PDB Versioned Archive
Since October 2017, the wwPDB versions PDB entries and distributes the latest and the prior versions of each entry via a versioned FTP archive accessible at ftp-versioned.wwpdb.org and its mirrors in the USA, UK and Japan.
PDB Versioned Repository
The PDB Versioned Repositories are updated every Wednesday at 00:00 UTC.
wwPDB: files-versioned.wwpdb.org, rsync://rsync-versioned.wwpdb.org
RCSB PDB (USA): files-versioned.rcsb.org, rsync://rsync-versioned.rcsb.org
PDBe (UK): ftp.ebi.ac.uk/pub/databases/pdb_versioned/
PDBj (Japan): ftp://ftp-versioned.pdbj.org, https://files-versioned.pdbj.org, rsync://rsync-versioned.pdbj.org
What is PDB Entry Versioning
Changes made to a PDB entry after its initial release are considered to be either “major” or “minor”. Updates to atomic coordinates, polymer sequence, or chemical description in the coordinate file trigger a major version increment, retaining the originally issued PDB accession code.
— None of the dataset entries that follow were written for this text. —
(** * browser-macro: capture-and-replay engine

    A shallow embedding of the recorder/replayer of the browser-macro
    extension, and the properties of its specification that can be
    settled on it.

    Layout, following the repository:
    - shared/models.ts          : the data model (modules [Step], [Task], ...)
    - background/storage.ts     : the persisted collections
    - background/logger.ts      : run logs
    - background/runner.ts      : the Flow Runner
    - background/index.ts       : message handlers of the service worker
    - content/selectors.ts      : locator synthesis over a DOM tree
    - content/executor.ts       : the Step Executor of the page side

    Conventions of the embedding.
    - Asynchronous functions are computations in a state-and-exception
      monad ([Async]): an [await] is a bind, a rejected promise is
      [Thrown], and the state reached before a throw is kept, as in
      JavaScript.
    - chrome.storage.local is a record with one field per key; a key
      that was never written reads as its fallback (the empty list).
      Storage calls are taken to complete without [lastError].
    - Values that cross chrome.storage or chrome.tabs are copied
      (structured clone), so the store holds snapshots, not aliases. *)

From stdpp Require Import base option list gmap strings pretty.
From Stdlib Require Import ZArith Ascii.
(** The whole run reaches its end on a merged frame that has every
    expected field over one column and no label the script computes over
    more than one, when the column operations raise nothing. *)
Lemma pipeline_Ok df :
  (∀ c, ∃ c', parse_mixed_date c = Ok c') →
  (∀ c, ∃ c', scale c = Ok c') → (∀ c, ∃ c', strftime c = Ok c') →
  (∀ c, ∃ c', year c = Ok c') →
  (∀ fr, ∃ c', annualized_return fr = Ok c') →
  (∀ code dates mode nav, ∃ c',
     disclosure_dates code dates mode nav = Ok c') →
  (∀ l, l ∈ expected_columns → ∃ c, columns_of df l = [c]) →
  (∀ l, l ∈ ["成立以来年化收益率（%）"; "最新累计净值"; "最新净值日期"] →
        (length (columns_of df l) ≤ 1)%nat) →
  ∃ out, pipeline df = Ok out.
Proof.
  intros Hparse Hscale Hstrftime Hyear Hreturn Hdates Hexp Hder.
  unfold ReportProjector.pipeline.
  destruct (transform_present_Ok DataFrame parse_mixed_date cleaned_columns df
              Hparse) as [cleaned Hc].
  rewrite Hc. cbn [mbind PyResult_bind].
  assert (NoDup cleaned_columns) as Hndc by decide_labels.
  assert (∀ l, length (columns_of cleaned l) = length (columns_of df l))
    as Hlen.
  { intros l.
    by destruct (transform_present_columns DataFrame _ _ _ _ l Hndc Hc). }
  assert (∀ l, l ∈ expected_columns → ∃ c, columns_of cleaned l = [c])
    as Hexp'.
  { intros l [c Hl]%Hexp. apply length_one. by rewrite Hlen, Hl. }
  destruct (Hreturn cleaned) as [returns ->]. cbn [mbind PyResult_bind].
  set (with_return := setitem cleaned "成立以来年化收益率（%）" returns).
  destruct (Hexp' "最新单位净值") as [nav Hnav]; [decide_labels|].
  rewrite (set_cumulative_nav_single with_return nav)
    by (subst with_return; by rewrite columns_of_setitem_ne).
  cbn [mbind PyResult_bind].
  set (with_nav := setitem with_return "最新累计净值" nav).
  assert (∀ l, l ∈ expected_columns →
               columns_of with_nav l = columns_of cleaned l) as Hsame.
  { intros l [_ Hno]%expected_columns_final.
    rewrite !not_elem_of_cons in Hno. destruct Hno as (H1 & H2 & _).
    subst with_nav with_return. by rewrite !columns_of_setitem_ne. }
  destruct (Hexp' "产品代码") as [code Hcode]; [decide_labels|].
  destruct (Hexp' "规模计算日期") as [dates Hd]; [decide_labels|].
  destruct (Hexp' "运作模式") as [mode Hmode]; [decide_labels|].
  rewrite (add_disclosure_date_single with_nav code dates mode nav)
    by (rewrite Hsame; [done|decide_labels]).
  assert (∃ result,
    (if has_group code then disclosure_dates code dates mode nav
     else Ok (no_dates code)) = Ok result) as [result ->].
  { destruct (has_group code); [apply Hdates|eauto]. }
  cbn [mbind PyResult_bind].
  apply project_Ok; [done..|].
  intros l [He|Hd']%final_columns_cases.
  - pose proof (expected_columns_final l He) as [_ Hno].
    rewrite !not_elem_of_cons in Hno. destruct Hno as (H1 & H2 & H3 & _).
    rewrite columns_of_setitem_ne, Hsame by done. by apply Hexp'.
  - pose proof (Hder l Hd') as Hle. rewrite <- Hlen in Hle.
    rewrite !elem_of_cons, elem_of_nil in Hd'.
    destruct Hd' as [->|[->|[->|[]]]].
    + exists returns. subst with_nav with_return.
      rewrite !columns_of_setitem_ne by done.
      by apply columns_of_setitem_single.
    + exists nav. subst with_nav with_return.
      rewrite columns_of_setitem_ne by done.
      apply columns_of_setitem_single.
      by rewrite columns_of_setitem_ne.
    + exists result. apply columns_of_setitem_single.
      subst with_nav with_return. by rewrite !columns_of_setitem_ne.
Qed.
Other changes to the metadata in the coordinate file are considered minor. Currently, no changes are permitted to the experimental data from which the coordinates are derived. To keep track of the changes between versions, a set of new revision categories were defined in the PDBx/mmCIF dictionary (http://mmcif.wwpdb.org/dictionaries/mmcif_pdbx_v50.dic/Groups/audit_group.html). The revision trail is included in the PDBx/mmCIF formatted coordinate files.
Apart from the inclusion of the new revision audit categories, the conventional PDB archive (ftp.wwpdb.org) will see no impact. It continues to use the familiar naming style and contains only the latest version for every entry.
The versioned FTP archive contains all major versions of a PDB structure.
Extended PDB accession codes
To plan for future growth of the PDB archive and to more closely conform with the "Findability" principle of the FAIR data management, we have extended the PDB accession codes from the familiar four character style to 8 characters prefixed with “pdb”. For example, PDB accession code for entry 1abc becomes pdb_00001abc. This new format of PDB accession codes will be included in the coordinate files at a later date. The versioned FTP tree uses the extended PDB accession codes in file naming.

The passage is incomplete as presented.